As more than 30 Warriors' Watch Riders mounted their motorcycles and climbed into cars with horns blaring in a 7-Eleven parking lot, the party had already begun for Senior Airman Bradley Taylor.
Dozens of family members, old college roommates and even a military buddy or two were enjoying the start of the Blackhawks game when the welcoming party thundered into his neighborhood in an unincorporated area near Bartlett. The 27-year-old Bartlett High School graduate soon was swarmed with pats on the back and cheers for his recent military service overseas.
Contact information ( * required )
"I love coming home," Taylor said to the gathered crowd.
It's been about 10 years since he spent much time at home. Taylor attended Iowa State University after high school, playing on the hockey team and participating in Air Force ROTC while there. After college, Taylor enlisted in the Air Force and graduated first out of 900 cadets in his boot camp class. He followed that showing by becoming the top airman in his explosives ordnance disposal training. From there, he deployed to Iraq for nine months; a nine-month deployment to Afghanistan followed. Taylor's homecoming is a brief stint before he starts an officer training program in Seattle.

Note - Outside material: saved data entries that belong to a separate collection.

(** ** Decimal digits *)

Module Digits.

Definition digit (d : Z) : ascii := ascii_of_nat (48 + Z.to_nat d).

Definition digit_val (c : ascii) : option Z :=
  let n := Z.of_nat (nat_of_ascii c) in
  if (48 <=? n) && (n <=? 57) then Some (n - 48) else None.

(** [pad k n]: the [k] low decimal digits of [n], most significant first. *)
Fixpoint pad (k : nat) (n : Z) : string :=
  match k with
  | O => ""
  | S k' => pad k' (n / 10) ++ String (digit (n mod 10)) ""
  end.

Fixpoint ndigits_aux (fuel : nat) (n : Z) : nat :=
  match fuel with
  | O => 1%nat
  | S f => if n <? 10 then 1%nat else S (ndigits_aux f (n / 10))
  end.

(** Number of decimal digits of [n >= 0] (1 for 0). *)
Definition ndigits (n : Z) : nat := ndigits_aux (Z.to_nat (Z.log2 n)) n.

(** Decimal representation of [n >= 0], no leading zero. *)
Definition of_Z (n : Z) : string := pad (ndigits n) n.

(** [take k acc s]: read exactly [k] digits from the front of [s]. *)
Fixpoint take (k : nat) (acc : Z) (s : string) : option (Z * string) :=
  match k with
  | O => Some (acc, s)
  | S k' =>
      match s with
      | String c rest =>
          match digit_val c with
          | Some d => take k' (10 * acc + d) rest
          | None => None
          end
      | EmptyString => None
      end
  end.

Fixpoint zeros (k : nat) : string :=
  match k with O => "" | S k' => String "0" (zeros k') end.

"Military is what I wanted to do," Taylor said. "But my dad always said to get my education. I'm glad I did. I was young and a little out of control and probably wouldn't have made it in the military before college. I make much better decisions now."
During his deployments, Taylor served by defusing and disposing of improvised explosive devices in both Iraq and Afghanistan. He said the danger isn't his primary concern.
"I'm just trying to step up," Taylor said. "I want to live up to the standards that those who came before me set."
Taylor said there is a lot of camaraderie in the military, including respect between the various branches. He said he is very sure he is pursuing a calling in the military.
"I've been told by a couple people that if you don't love what you do, you need to find something else," Taylor said. "People respect what I do. And I feel great."